What you need to do
Retype the entries exactly, keeping every line intact.

Information provided
Lemma used_app_r bits w k :
  0 ≤ k < 64 → used (bits ++ [w]) (64 * Z.of_nat (length bits) + k) = Z.testbit w k.
Proof.
  intros Hk. unfold used.
  replace (64 * Z.of_nat (length bits) + k) with (k + Z.of_nat (length bits) * 64) by lia.
  rewrite Z.div_add, Z.mod_add, (Z.div_small k), (Z.mod_small k) by lia.
  rewrite lookup_app_r by lia. by replace (Z.to_nat _ - _)%nat with 0%nat by lia.
Qed.

Lemma word_fold_count bits :
  foldl word_free_bits 0 bits =
  Z.of_nat (length (filter (λ i, used bits i = false) (seqZ 0 (64 * Z.of_nat (length bits))))).
Proof.
  induction bits as [|w bits IH] using rev_ind; [done|].
  rewrite foldl_app. simpl. rewrite IH, word_free_bits_spec, length_app. simpl.
  replace (64 * Z.of_nat (length bits + 1)) with (64 * Z.of_nat (length bits) + 64) by lia.
  rewrite seqZ_app, filter_app, length_app by lia.
  rewrite (filter_ext_elem (λ i, used (bits ++ [w]) i = false) (λ i, used bits i = false)
             (seqZ 0 _)).
  2:{ intros i Hi%elem_of_seqZ. by rewrite used_app_l by lia. }
  rewrite Nat2Z.inj_add. do 2 f_equal.

  assert (seqZ (0 + 64 * Z.of_nat (length bits)) 64 =
          (λ k, 64 * Z.of_nat (length bits) + k) <$> seqZ 0 64) as ->.
  { unfold seqZ. rewrite <- list_fmap_compose. apply list_fmap_ext. intros; simpl; lia. }
  rewrite filter_fmap_length. f_equal. apply filter_ext_elem.
  intros k Hk%elem_of_seqZ. by rewrite used_app_r by lia.
Qed.

(** [get_free_page_count] counts the free pages of the region. *)
Lemma frm_count_free r :
  frm_wf r → frm_get_free_page_count r = Z.of_nat (length (free_pages r)).
Proof.
  intros Hwf. unfold frm_get_free_page_count, free_pages. rewrite word_fold_count.
  destruct (fw_bits _ Hwf) as [Hp Hl _ Hpad]. pose proof (bits_wf_len _ _ (fw_bits _ Hwf)).
  set (n := 64 * Z.of_nat (length (frm_bits r))) in *.
  replace n with (frm_pages r + (n - frm_pages r)) by lia.
  rewrite seqZ_app, filter_app by lia.
  rewrite (filter_none _ (seqZ (0 + frm_pages r) _)), app_nil_r; [done|].
  intros i Hi%elem_of_seqZ. rewrite Hpad by lia. done.
Qed.

(** ** Single-page allocation *)

(** What one successful or failed allocation does to the bitmap. *)
Definition frm_alloc_post (r : FrameRegionMap) (res : option Z) (r' : FrameRegionMap) : Prop :=
  match res with
  | Some p => ∃ i, p = frm_addr r i ∧ 0 ≤ i < frm_pages r ∧ used (frm_bits r) i = false ∧
      (∀ j, 0 ≤ j < i → used (frm_bits r) j = true) ∧
      frm_paddr r' = frm_paddr r ∧ frm_paddr_end r' = frm_paddr_end r ∧
      (∀ j, 0 ≤ j → used (frm_bits r') j = if bool_decide (i = j) then true else used (frm_bits r) j)
  | None => r' = r ∧ ∀ j, 0 ≤ j → used (frm_bits r) j = true
  end.

Lemma word_full w : word64 w → (∀ b, 0 ≤ b < 64 → Z.testbit w b = true) ↔ w = usize_max.
Proof.
  intros Hw. split; [|intros -> b Hb; by apply (Z.ones_spec_low 64)].
  intros Hb. change usize_max with (Z.ones 64). apply Z.bits_inj'. intros n Hn.
  destruct (decide (n < 64)).
  - by rewrite Hb, Z.ones_spec_low by lia.
  - by rewrite word64_testbit_high, Z.ones_spec_high by (done || lia).
Qed.

(** The first clear bit of a word. *)
Lemma alloc_in_pos_loop_spec n b index r w :
  frm_bits r !! index = Some w → Z.of_nat n + b = 64 → 0 ≤ b →
  (∀ c, 0 ≤ c < b → Z.testbit w c = true) →
  (alloc_in_pos_loop n b index r = Val (None, r) ∧ ∀ c, 0 ≤ c < 64 → Z.testbit w c = true) ∨
  ∃ c, 0 ≤ c < 64 ∧ Z.testbit w c = false ∧ (∀ d, 0 ≤ d < c → Z.testbit w d = true) ∧
    alloc_in_pos_loop n b index r =
      Val (Some (frm_paddr r +w (Z.of_nat index *w 64 +w c) *w PAGE_SIZE),
           mkFrm (<[index := word_set_bit w c true]> (frm_bits r)) (frm_paddr r) (frm_paddr_end r)).
Proof.
  intros Hw. revert b; induction n as [|n IH]; intros b Hn Hb Hc; simpl.
  { left. split; [done|]. intros c ?. apply Hc. lia. }
  rewrite Hw. simpl. rewrite word_get_bit_testbit by done.
  destruct (Z.testbit w b) eqn:E; simpl.
  - apply IH; [lia..|]. intros c ?. destruct (decide (c = b)) as [->|]; [done|apply Hc; lia].
  - right. exists b. split_and!; try done; lia.
Qed.

Lemma used_at bits index w c :
  bits !! index = Some w → 0 ≤ c < 64 → used bits (Z.of_nat index * 64 + c) = Z.testbit w c.
Proof.
  intros Hw Hc. unfold used.
  rewrite Z.add_comm, Z.div_add, Z.mod_add, (Z.div_small c), (Z.mod_small c) by lia.
  by rewrite Z.add_0_l, Nat2Z.id, Hw.
Qed.
(** Counting one more instance of a pending real-time signal. *)
Lemma queue_push_instances t i v :
  tcb_sig_wf t → (33 ≤ i < 64)%nat → Z.testbit (sl_signal (tcb_signal t)) (Z.of_nat i) = true →
  tcb_signal_queue t !! (i - 31)%nat = Some v → v < usize_max →
  let t' := set_signal_queue (<[(i - 31)%nat := v +w 1]> (tcb_signal_queue t)) t in
  tcb_sig_wf t' ∧ tcb_sigmask t' = tcb_sigmask t ∧ instances t' i = S (instances t i) ∧
  ∀ j, (j < 64)%nat → j ≠ i → instances t' j = instances t j.
Proof.
  intros [H1 H2 H3 H4 H5] Hi Hb Hv Hmax t'.
  assert (word64 v) as Hvw by (by eapply Forall_lookup_1 in H4).
  assert (v +w 1 = v + 1) as Hv1 by (apply wadd_small; word_lia).
  assert (i - 31 < length (tcb_signal_queue t))%nat as Hlt by (by eapply lookup_lt_Some).
  assert (tcb_signal t' = tcb_signal t ∧ tcb_sigmask t' = tcb_sigmask t ∧
    tcb_signal_queue t' = <[(i - 31)%nat := v + 1]> (tcb_signal_queue t)) as (E1 & E2 & E3)
    by (rewrite <- Hv1; by destruct t).
  assert (∀ j, j ≠ i → queued t' j = queued t j) as Hqo.
  { intros j Hne. unfold queued. case_bool_decide; [|done].
    by rewrite E3, list_lookup_total_insert_ne by lia. }
  split_and!.
  - split; rewrite ?E1, ?E2; try done.
    + by rewrite E3, length_insert.
    + rewrite E3. apply Forall_insert; [done|]. word_lia.
    + intros j Hj Hbj. rewrite Hqo by congruence. by apply H5.
  - done.
  - unfold instances. rewrite E1, Hb.
    f_equal. unfold queued. rewrite bool_decide_eq_true_2, E3 by lia.
    rewrite list_lookup_total_insert_eq by done.
    rewrite (list_lookup_total_correct _ _ _ Hv). word_lia.
  - intros j Hj Hne. unfold instances. by rewrite E1, Hqo.
Qed.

Result of this exercise
Lemma used_app_r bits w k :
  0 ≤ k < 64 → used (bits ++ [w]) (64 * Z.of_nat (length bits) + k) = Z.testbit w k.
Proof.
  intros Hk. unfold used.
  replace (64 * Z.of_nat (length bits) + k) with (k + Z.of_nat (length bits) * 64) by lia.
  rewrite Z.div_add, Z.mod_add, (Z.div_small k), (Z.mod_small k) by lia.
  rewrite lookup_app_r by lia. by replace (Z.to_nat _ - _)%nat with 0%nat by lia.
Qed.

Lemma word_fold_count bits :
  foldl word_free_bits 0 bits =
  Z.of_nat (length (filter (λ i, used bits i = false) (seqZ 0 (64 * Z.of_nat (length bits))))).
Proof.
  induction bits as [|w bits IH] using rev_ind; [done|].
  rewrite foldl_app. simpl. rewrite IH, word_free_bits_spec, length_app. simpl.
  replace (64 * Z.of_nat (length bits + 1)) with (64 * Z.of_nat (length bits) + 64) by lia.
  rewrite seqZ_app, filter_app, length_app by lia.
  rewrite (filter_ext_elem (λ i, used (bits ++ [w]) i = false) (λ i, used bits i = false)
             (seqZ 0 _)).
  2:{ intros i Hi%elem_of_seqZ. by rewrite used_app_l by lia. }
  rewrite Nat2Z.inj_add. do 2 f_equal.

  assert (seqZ (0 + 64 * Z.of_nat (length bits)) 64 =
          (λ k, 64 * Z.of_nat (length bits) + k) <$> seqZ 0 64) as ->.
  { unfold seqZ. rewrite <- list_fmap_compose. apply list_fmap_ext. intros; simpl; lia. }
  rewrite filter_fmap_length. f_equal. apply filter_ext_elem.
  intros k Hk%elem_of_seqZ. by rewrite used_app_r by lia.
Qed.

(** [get_free_page_count] counts the free pages of the region. *)
Lemma frm_count_free r :
  frm_wf r → frm_get_free_page_count r = Z.of_nat (length (free_pages r)).
Proof.
  intros Hwf. unfold frm_get_free_page_count, free_pages. rewrite word_fold_count.
  destruct (fw_bits _ Hwf) as [Hp Hl _ Hpad]. pose proof (bits_wf_len _ _ (fw_bits _ Hwf)).
  set (n := 64 * Z.of_nat (length (frm_bits r))) in *.
  replace n with (frm_pages r + (n - frm_pages r)) by lia.
  rewrite seqZ_app, filter_app by lia.
  rewrite (filter_none _ (seqZ (0 + frm_pages r) _)), app_nil_r; [done|].
  intros i Hi%elem_of_seqZ. rewrite Hpad by lia. done.
Qed.

(** ** Single-page allocation *)

(** What one successful or failed allocation does to the bitmap. *)
Definition frm_alloc_post (r : FrameRegionMap) (res : option Z) (r' : FrameRegionMap) : Prop :=
  match res with
  | Some p => ∃ i, p = frm_addr r i ∧ 0 ≤ i < frm_pages r ∧ used (frm_bits r) i = false ∧
      (∀ j, 0 ≤ j < i → used (frm_bits r) j = true) ∧
      frm_paddr r' = frm_paddr r ∧ frm_paddr_end r' = frm_paddr_end r ∧
      (∀ j, 0 ≤ j → used (frm_bits r') j = if bool_decide (i = j) then true else used (frm_bits r) j)
  | None => r' = r ∧ ∀ j, 0 ≤ j → used (frm_bits r) j = true
  end.

Lemma word_full w : word64 w → (∀ b, 0 ≤ b < 64 → Z.testbit w b = true) ↔ w = usize_max.
Proof.
  intros Hw. split; [|intros -> b Hb; by apply (Z.ones_spec_low 64)].
  intros Hb. change usize_max with (Z.ones 64). apply Z.bits_inj'. intros n Hn.
  destruct (decide (n < 64)).
  - by rewrite Hb, Z.ones_spec_low by lia.
  - by rewrite word64_testbit_high, Z.ones_spec_high by (done || lia).
Qed.

(** The first clear bit of a word. *)
Lemma alloc_in_pos_loop_spec n b index r w :
  frm_bits r !! index = Some w → Z.of_nat n + b = 64 → 0 ≤ b →
  (∀ c, 0 ≤ c < b → Z.testbit w c = true) →
  (alloc_in_pos_loop n b index r = Val (None, r) ∧ ∀ c, 0 ≤ c < 64 → Z.testbit w c = true) ∨
  ∃ c, 0 ≤ c < 64 ∧ Z.testbit w c = false ∧ (∀ d, 0 ≤ d < c → Z.testbit w d = true) ∧
    alloc_in_pos_loop n b index r =
      Val (Some (frm_paddr r +w (Z.of_nat index *w 64 +w c) *w PAGE_SIZE),
           mkFrm (<[index := word_set_bit w c true]> (frm_bits r)) (frm_paddr r) (frm_paddr_end r)).
Proof.
  intros Hw. revert b; induction n as [|n IH]; intros b Hn Hb Hc; simpl.
  { left. split; [done|]. intros c ?. apply Hc. lia. }
  rewrite Hw. simpl. rewrite word_get_bit_testbit by done.
  destruct (Z.testbit w b) eqn:E; simpl.
  - apply IH; [lia..|]. intros c ?. destruct (decide (c = b)) as [->|]; [done|apply Hc; lia].
  - right. exists b. split_and!; try done; lia.
Qed.

Lemma used_at bits index w c :
  bits !! index = Some w → 0 ≤ c < 64 → used bits (Z.of_nat index * 64 + c) = Z.testbit w c.
Proof.
  intros Hw Hc. unfold used.
  rewrite Z.add_comm, Z.div_add, Z.mod_add, (Z.div_small c), (Z.mod_small c) by lia.
  by rewrite Z.add_0_l, Nat2Z.id, Hw.
Qed.
(** Counting one more instance of a pending real-time signal. *)
Lemma queue_push_instances t i v :
  tcb_sig_wf t → (33 ≤ i < 64)%nat → Z.testbit (sl_signal (tcb_signal t)) (Z.of_nat i) = true →
  tcb_signal_queue t !! (i - 31)%nat = Some v → v < usize_max →
  let t' := set_signal_queue (<[(i - 31)%nat := v +w 1]> (tcb_signal_queue t)) t in
  tcb_sig_wf t' ∧ tcb_sigmask t' = tcb_sigmask t ∧ instances t' i = S (instances t i) ∧
  ∀ j, (j < 64)%nat → j ≠ i → instances t' j = instances t j.
Proof.
  intros [H1 H2 H3 H4 H5] Hi Hb Hv Hmax t'.
  assert (word64 v) as Hvw by (by eapply Forall_lookup_1 in H4).
  assert (v +w 1 = v + 1) as Hv1 by (apply wadd_small; word_lia).
  assert (i - 31 < length (tcb_signal_queue t))%nat as Hlt by (by eapply lookup_lt_Some).
  assert (tcb_signal t' = tcb_signal t ∧ tcb_sigmask t' = tcb_sigmask t ∧
    tcb_signal_queue t' = <[(i - 31)%nat := v + 1]> (tcb_signal_queue t)) as (E1 & E2 & E3)
    by (rewrite <- Hv1; by destruct t).
  assert (∀ j, j ≠ i → queued t' j = queued t j) as Hqo.
  { intros j Hne. unfold queued. case_bool_decide; [|done].
    by rewrite E3, list_lookup_total_insert_ne by lia. }
  split_and!.
  - split; rewrite ?E1, ?E2; try done.
    + by rewrite E3, length_insert.
    + rewrite E3. apply Forall_insert; [done|]. word_lia.
    + intros j Hj Hbj. rewrite Hqo by congruence. by apply H5.
  - done.
  - unfold instances. rewrite E1, Hb.
    f_equal. unfold queued. rewrite bool_decide_eq_true_2, E3 by lia.
    rewrite list_lookup_total_insert_eq by done.
    rewrite (list_lookup_total_correct _ _ _ Hv). word_lia.
  - intros j Hj Hne. unfold instances. by rewrite E1, Hqo.
Qed.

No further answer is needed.